Muckle Wells Syndrome (MWS), Familial Cold Urticaria (FCU) and Chronic Infantile Neurological Cutaneous and Articular Syndrome (CINCA) (also known in USA as Neonatal Onset Multisystem Inflammatory Disease, NOMID)
These three diseases are part of a single spectrum. FCU is the mildest and causes attacks of itchy rash, red eyes and fever within hours of exposure to cold. Most affected patients come from North America. MWS is the type most often seen in the UK. It causes daily episodes of generalised rash, red eyes and fever. These usually present soon after birth and are worst in the evenings. About a quarter of patients will become deaf later in childhood. CINCA (NOMID) is the most severe and causes chronic inflammation of the lining of the brain resulting in loss of hearing, poor vision and developmental delay. Children with CINCA can also have problems with their bone growth, and typically develop the rash and fever seen in the other two conditions.

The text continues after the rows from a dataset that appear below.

(* ===== verification/Service.v ===== *)
(** * The service under concurrent requests

    [net/http] serves every connection in its own goroutine, so the
    handlers of different requests run at the same time, and each
    handler dials its own STOMP connection.  What the broker sees is an
    interleaving of the per-request traces of [Handler.serve].  The
    relation [concurrent_run] states that: each request is served by
    [serve] with its own broker outcome and its own visiting order of
    the status map (Go draws one per [range] loop), and the global trace
    is a [shuffle] of the requests' traces.  The theorem shows the broker
    invariant survives every interleaving: no frame is sent without an
    open connection, every connection is closed at the end, at most one
    frame per request is sent, and every 200 answer has its frame. *)

From Stdlib Require Import String Ascii List ZArith Lia Bool Permutation.
From S2P Require Import Prelude SqlLex Literal Fmt Json Orders Extract Synth Validator HttpStatus Queue Handler.
Import ListNotations.
Open Scope string_scope.
Open Scope go_scope.

(** ** Interleavings *)

(** [shuffle l1 l2 l]: [l] interleaves [l1] and [l2], keeping the order
    inside each. *)
Inductive shuffle {A : Type} : list A -> list A -> list A -> Prop :=
| shuffle_nil : shuffle [] [] []
| shuffle_left (x : A) (l1 l2 l : list A) : shuffle l1 l2 l -> shuffle (x :: l1) l2 (x :: l)
| shuffle_right (x : A) (l1 l2 l : list A) : shuffle l1 l2 l -> shuffle l1 (x :: l2) (x :: l).

(** A 200 success answer. *)
Definition is_success (r : Response) : bool :=
  match r with
  | JsonResponse code status message =>
      Z.eqb code 200 && String.eqb status "success" && String.eqb message "Success"
  | _ => false
  end.

Definition count_success (rs : list Response) : nat := List.length (filter is_success rs).

(** One request as the server meets it: the order its [range] over the
    status map happens to take (Go draws a new one at every loop), the
    broker's behaviour on its connection, and the request itself. *)
Definition Arrival := (list (string * HttpStatus) * StompOutcome * Request)%type.

Section Concurrent.
Context `{DP : JsonDecoder PPOBOrder.t} `{DN : JsonDecoder NonPPOBOrder.t}.
Context (configuration : Configuration).

(** Requests served concurrently: the responses in arrival order and
    the global trace the broker observes. *)
Inductive concurrent_run : list Arrival -> list Response -> list StompEvent -> Prop :=
| run_nil : concurrent_run [] [] []
| run_cons (visit : list (string * HttpStatus)) (env : StompOutcome) (req : Request)
    (rest : list Arrival) (r : Response) (t : list StompEvent) (rs : list Response)
    (ts trace : list StompEvent) :
    Permutation errorStatusMap visit ->
    serve visit configuration env req = (r, t) ->
    concurrent_run rest rs ts -> shuffle t ts trace ->
    concurrent_run ((visit, env, req) :: rest) (r :: rs) trace.

(** The answer [serve] gives to one arrival on its own, and the calls
    its request makes on the broker. *)
Definition answer (a : Arrival) : Response :=
  let '(visit, env, req) := a in fst (serve visit configuration env req).

Definition trace_of (a : Arrival) : list StompEvent :=
  let '(visit, env, req) := a in snd (serve visit configuration env req).

End Concurrent.

(** ** Lemmas on traces *)

Lemma shuffle_open_after (a b c : list StompEvent) :
  shuffle a b c -> open_after c = (open_after a + open_after b)%Z.
Proof.
  induction 1 as [|x a b c _ IH|x a b c _ IH]; [reflexivity| |];
    destruct x as [? ? ? ? []| |]; cbn [open_after]; lia.
Qed.

Lemma shuffle_sends (a b c : list StompEvent) :
  shuffle a b c -> List.length (sends c) = (List.length (sends a) + List.length (sends b))%nat.
Proof.
  unfold sends. induction 1 as [|x a b c _ IH|x a b c _ IH]; [reflexivity| |];
    destruct x; cbn [filter is_send List.length]; lia.
Qed.

(** Interleaving two well-bracketed traces gives a well-bracketed trace:
    the connections open in the interleaving are those open in both. *)
Lemma shuffle_well_bracketed (a b c : list StompEvent) (n m : Z) :
  shuffle a b c -> (0 <= n)%Z -> (0 <= m)%Z ->
  well_bracketed n a = true -> well_bracketed m b = true -> well_bracketed (n + m) c = true.
Proof.
  intros H. revert n m.
  induction H as [|x a b c _ IH|x a b c _ IH]; intros n m Hn Hm Ha Hb; [reflexivity| |].
  - destruct x as [? ? ? ? []| |]; cbn [well_bracketed] in Ha |- *.
    + replace (n + m + 1)%Z with ((n + 1) + m)%Z by lia. apply IH; auto; lia.
    + now apply IH.
    + apply andb_true_iff in Ha as [Hp Ha]. apply Z.ltb_lt in Hp.
      apply andb_true_iff. split; [apply Z.ltb_lt; lia | now apply IH].
    + apply andb_true_iff in Ha as [Hp Ha]. apply Z.ltb_lt in Hp.
      apply andb_true_iff. split; [apply Z.ltb_lt; lia|].
      replace (n + m - 1)%Z with ((n - 1) + m)%Z by lia. apply IH; auto; lia.
  - destruct x as [? ? ? ? []| |]; cbn [well_bracketed] in Hb |- *.
    + replace (n + m + 1)%Z with (n + (m + 1))%Z by lia. apply IH; auto; lia.
    + now apply IH.
    + apply andb_true_iff in Hb as [Hp Hb]. apply Z.ltb_lt in Hp.
      apply andb_true_iff. split; [apply Z.ltb_lt; lia | now apply IH].
    + apply andb_true_iff in Hb as [Hp Hb]. apply Z.ltb_lt in Hp.
      apply andb_true_iff. split; [apply Z.ltb_lt; lia|].
      replace (n + m - 1)%Z with (n + (m - 1))%Z by lia. apply IH; auto; lia.
Qed.

Lemma is_success_eq (r : Response) : is_success r = true -> r = success_response.
Proof.
  destruct r as [code status message| |]; cbn; try discriminate.
  intros H. apply andb_true_iff in H as [H Hm]. apply andb_true_iff in H as [Hc Hs].
  apply Z.eqb_eq in Hc. apply String.eqb_eq in Hs, Hm. now subst.
Qed.

(** One request's share of the counts. *)
Lemma served_ok_counts (configuration : Configuration) (req : Request) (r : Response)
    (t : list StompEvent) `{DP : JsonDecoder PPOBOrder.t} `{DN : JsonDecoder NonPPOBOrder.t} :
  served_ok configuration req r t ->
  ((if is_success r then 1 else 0) <= List.length (sends t) <= 1)%nat.
Proof.
  intros (_ & _ & Hl & Hs). split; [|exact Hl].
  destruct (is_success r) eqn:E; [|lia].
  destruct (Hs (is_success_eq r E)) as (_ & _ & jb & _ & [(_ & o & _ & ->) | (_ & o & _ & ->)]);
    cbn; lia.
Qed.

Section ConcurrentProofs.
Context `{DP : JsonDecoder PPOBOrder.t} `{DN : JsonDecoder NonPPOBOrder.t}.
Context (configuration : Configuration).

(** C20: Under any interleaving of concurrently served requests, the
    broker sees no frame or disconnect without an open connection,
    every connection is closed at the end, at most one frame is sent
    per request, and there are at least as many frames as 200
    answers. *)
Theorem concurrent_serve_invariant (reqs : list Arrival) (rs : list Response)
    (trace : list StompEvent) :
  concurrent_run configuration reqs rs trace ->
  well_bracketed 0 trace = true /\ open_after trace = 0%Z /\
  (count_success rs <= List.length (sends trace) <= List.length reqs)%nat.
Proof.
  induction 1 as [|visit env req rest r t rs ts trace Hvisit Hserve _ (IHw & IHo & IHl) Hsh];
    [cbn; auto|].
  pose proof (serve_served_ok visit Hvisit configuration env req) as Hok.
  rewrite Hserve in Hok. pose proof (served_ok_counts configuration req r t Hok) as Hc.
  destruct Hok as (Hw & Ho & _).
  split; [|split].
  - exact (shuffle_well_bracketed t ts trace 0 0 Hsh ltac:(lia) ltac:(lia) Hw IHw).
  - rewrite (shuffle_open_after t ts trace Hsh). lia.
  - rewrite (shuffle_sends t ts trace Hsh). unfold count_success in *. cbn [filter List.length].
    destruct (is_success r); cbn [List.length]; lia.
Qed.

End ConcurrentProofs.

(** ** End to end: the stored row *)

Lemma nonppob_unescaped_raw (o : NonPPOBOrder.t) (raw : string) :
  nonppob_unescaped (NonPPOBOrder.with_MetadataRaw o raw) = nonppob_unescaped o.
Proof. destruct o; reflexivity. Qed.

Lemma nonppob_row_metadata_source (o : NonPPOBOrder.t) (raw : string) :
  column_value nonppob_columns (nonppob_row (NonPPOBOrder.with_MetadataRaw o raw)) "metadata_source"
  = Some (VText raw).
Proof. destruct o; reflexivity. Qed.

Section EndToEnd.
Context (visit : list (string * HttpStatus)).
Context `{DP : JsonDecoder PPOBOrder.t} `{DN : JsonDecoder NonPPOBOrder.t}.

(** C23: End to end, the raw body is stored byte for byte: when an
    authorised, valid Non-PPOB order is accepted (200), the one frame
    the broker receives holds a command the database reads as an insert
    into [orders_nonppob] of the order's row, whose [metadata_source]
    column is exactly the request body as received, provided the fields
    the code leaves unescaped hold no quote. *)
Theorem serve_nonppob_stores_raw_body (configuration : Configuration) (env : StompOutcome)
    (req : Request) (jb : string) (o : NonPPOBOrder.t) :
  Method req = "POST" -> Path req = "/api/v1/orders/non-ppob" ->
  ApiKeyHeader req <> "" -> In (ApiKeyHeader req) (APIKeys configuration) ->
  raw_body (ReqBody req) = jb -> @Valid _ DN jb = true -> @Unmarshal _ DN jb = Ok o ->
  nonppob_required_present o -> dial_error env = None -> send_error env = None ->
  forallb no_quote (nonppob_unescaped o) = true ->
  exists cmd row,
    answer configuration (visit, env, req) = success_response /\
    sends (trace_of configuration (visit, env, req))
    = [EvSend (QueueName (Queue configuration)) "text/plain" cmd] /\
    parse_insert cmd = Some ("orders_nonppob", nonppob_columns, row) /\
    column_value nonppob_columns row "metadata_source" = Some (VText jb).
Proof.
  intros Hm Hp Hk Hin Hb Hv Hu Ho Hd Hs Hq. unfold answer, trace_of.
  rewrite (serve_nonppob_published visit configuration env req jb o Hm Hp Hk Hin Hb Hv Hu Ho Hd Hs).
  exists (nonppob_sql (NonPPOBOrder.with_MetadataRaw o jb)),
    (nonppob_row (NonPPOBOrder.with_MetadataRaw o jb)).
  split; [reflexivity|]. split; [reflexivity|]. split.
  - apply nonppob_sql_parse. now rewrite nonppob_unescaped_raw.
  - apply nonppob_row_metadata_source.
Qed.

End EndToEnd.

(** ** Witness *)

(** Two arrivals whose map loops visit the table in different orders. *)
Definition sample_requests : list Arrival :=
  [(errorStatusMap, env_ok, post "/api/v1/orders/non-ppob" "key-1" body_nonppob);
   (rev errorStatusMap, env_down, post "/api/v1/orders/ppob" "key-1" body_ppob)].

Definition sample_dial (connected : bool) : StompEvent :=
  EvDial "tcp" "127.0.0.1:61613" "admin" "admin" connected.

Definition sample_frame : StompEvent :=
  EvSend "/queue/orders" "text/plain" (nonppob_sql (NonPPOBOrder.with_MetadataRaw sample_nonppob body_nonppob)).

(** The first request's connection opens, the second request's dial
    fails, then the first request sends and disconnects. *)
Definition sample_trace : list StompEvent :=
  [sample_dial true; sample_dial false; sample_frame; EvDisconnect].

Definition sample_responses : list Response :=
  [success_response;
   JsonResponse 500 "Internal Server Error" "dial tcp 127.0.0.1:61613: connect: connection refused"].

Lemma concurrent_serve_invariant_witness :
  @concurrent_run (sample_decoder body_ppob sample_ppob)
    (sample_decoder body_nonppob sample_nonppob) sample_configuration
    sample_requests sample_responses sample_trace /\
  well_bracketed 0 sample_trace = true /\ open_after sample_trace = 0%Z /\
  (count_success sample_responses <= List.length (sends sample_trace) <= List.length sample_requests)%nat.
Proof.
  assert (Hrun : @concurrent_run (sample_decoder body_ppob sample_ppob)
    (sample_decoder body_nonppob sample_nonppob) sample_configuration
    sample_requests sample_responses sample_trace).
  { eapply run_cons; [reflexivity | vm_compute; reflexivity | |].
    - eapply run_cons; [apply Permutation_rev | vm_compute; reflexivity | apply run_nil |].
      apply shuffle_left, shuffle_nil.
    - apply shuffle_left, shuffle_right, shuffle_left, shuffle_left, shuffle_nil. }
  split; [exact Hrun|].
  exact (concurrent_serve_invariant sample_configuration _ _ _ Hrun).
Defined.

Lemma serve_nonppob_stores_raw_body_witness :
  exists cmd row,
    @answer (sample_decoder body_ppob sample_ppob) (sample_decoder body_nonppob sample_nonppob)
      sample_configuration (errorStatusMap, env_ok, post "/api/v1/orders/non-ppob" "key-1" body_nonppob)
    = success_response /\
    sends (@trace_of (sample_decoder body_ppob sample_ppob) (sample_decoder body_nonppob sample_nonppob)
      sample_configuration (errorStatusMap, env_ok, post "/api/v1/orders/non-ppob" "key-1" body_nonppob))
    = [EvSend "/queue/orders" "text/plain" cmd] /\
    parse_insert cmd = Some ("orders_nonppob", nonppob_columns, row) /\
    column_value nonppob_columns row "metadata_source" = Some (VText body_nonppob).
Proof.
  apply (serve_nonppob_stores_raw_body errorStatusMap sample_configuration env_ok _ body_nonppob
           sample_nonppob); try witness_hyp.
Defined.

(* ===== verification/Logging.v ===== *)
(** * What gin writes for an answer, and the request log: [FormatResponse] ([src/utility/utility.go]), [src/utility/logfile.go], the router of [src/routers/router.go]

    A handler answers with [utility.FormatResponse(c, "json", code,
    gin.H{...})], i.e. [c.JSON]: the header, then [json.Marshal] of the
    map (keys sorted) in one [Write].  gin's handler chain is explicit
    ([GinContext], [run_chain]): the handlers [InitRouter] registers on
    the engine ([CORSMiddleware], [gin.Recovery()]) run before those of
    a route (the group's API-key check, then [Create()]) or of
    [NoRoute]; [CORSMiddleware] sets its four headers on the writer's
    header map and aborts [OPTIONS] with 204; [handleHTTPRequest] is
    gin's dispatch, and answers as [serve] does.  The logging
    middleware runs around everything else: it reads the body, swaps
    in the capture writer, runs the chain, formats one line from the
    capture's status and buffer and the writer's header map and
    appends it with [WriteToLogFile] to the daily debug file when the
    status is 200 and to the daily error file otherwise.  The
    trailing-slash redirect is answered by gin before any middleware
    runs, so it is not logged.  The file system is a [gmap] from paths
    to contents; each call of [WriteToLogFile] may meet a failure of
    [os.Create], [os.OpenFile] or [WriteString] ([FsFaults]); calls
    that overlap are LogRace.v.  The two readings of the clock are
    [GoTime.Time] values the [time] model formats (the line's start
    time, the date in the daily file's name); the latency is printed
    by [GoFloat.ms_text]; the text of [%v] of the request's header map
    is an input ([LogMeta]). *)

From Stdlib Require Import String Ascii List ZArith Lia Bool Permutation.
From stdpp Require Import gmap strings.
From S2P Require Import Prelude Json Orders Synth HttpStatus Queue Handler Writer.
From S2P Require GoTime GoFloat.
Import ListNotations.
Open Scope string_scope.
Open Scope go_scope.

(** ** [FormatResponse] and [c.JSON] *)

(** The renderers of gin's context. *)
Inductive Renderer := RJSON | RJSONP | RXML | RYAML | RSecureJSON | RAsciiJSON | RIndentedJSON | RPureJSON.

(** [func FormatResponse(c, strResponseFormat, intHttpResponseCode, objData)]:
    the renderer its [switch] picks. *)
Definition FormatResponse (strResponseFormat : string) : Renderer :=
  if String.eqb strResponseFormat "json" then RJSON
  else if String.eqb strResponseFormat "jsonp" then RJSONP
  else if String.eqb strResponseFormat "xml" then RXML
  else if String.eqb strResponseFormat "yaml" then RYAML
  else if String.eqb strResponseFormat "securejson" then RSecureJSON
  else if String.eqb strResponseFormat "asciijson" then RAsciiJSON
  else if String.eqb strResponseFormat "indentedjson" then RIndentedJSON
  else if String.eqb strResponseFormat "purejson" then RPureJSON
  else RJSON.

MWS and FCU are dominant diseases although as with the other fever syndromes some patients will have no affected relatives. Although CINCA is due to mutations in the same gene, these usually develop for the first time in the affected individual and so other family members are usually not affected. The gene responsible for these conditions is known as NALP3 or CIAS1 . It encodes a protein known as NALP3 or cryopyrin which is involved in controlling inflammation. As in the other fever syndromes the mutations which cause FCU/MWS and CINCA (NOMID) result in overproduction of inflammatory proteins. Until recently there was no treatment for these conditions; however, recent preliminary studies have shown IL 1 blocking drugs to be highly effective and we are currently recruiting for ongoing trials with these agents.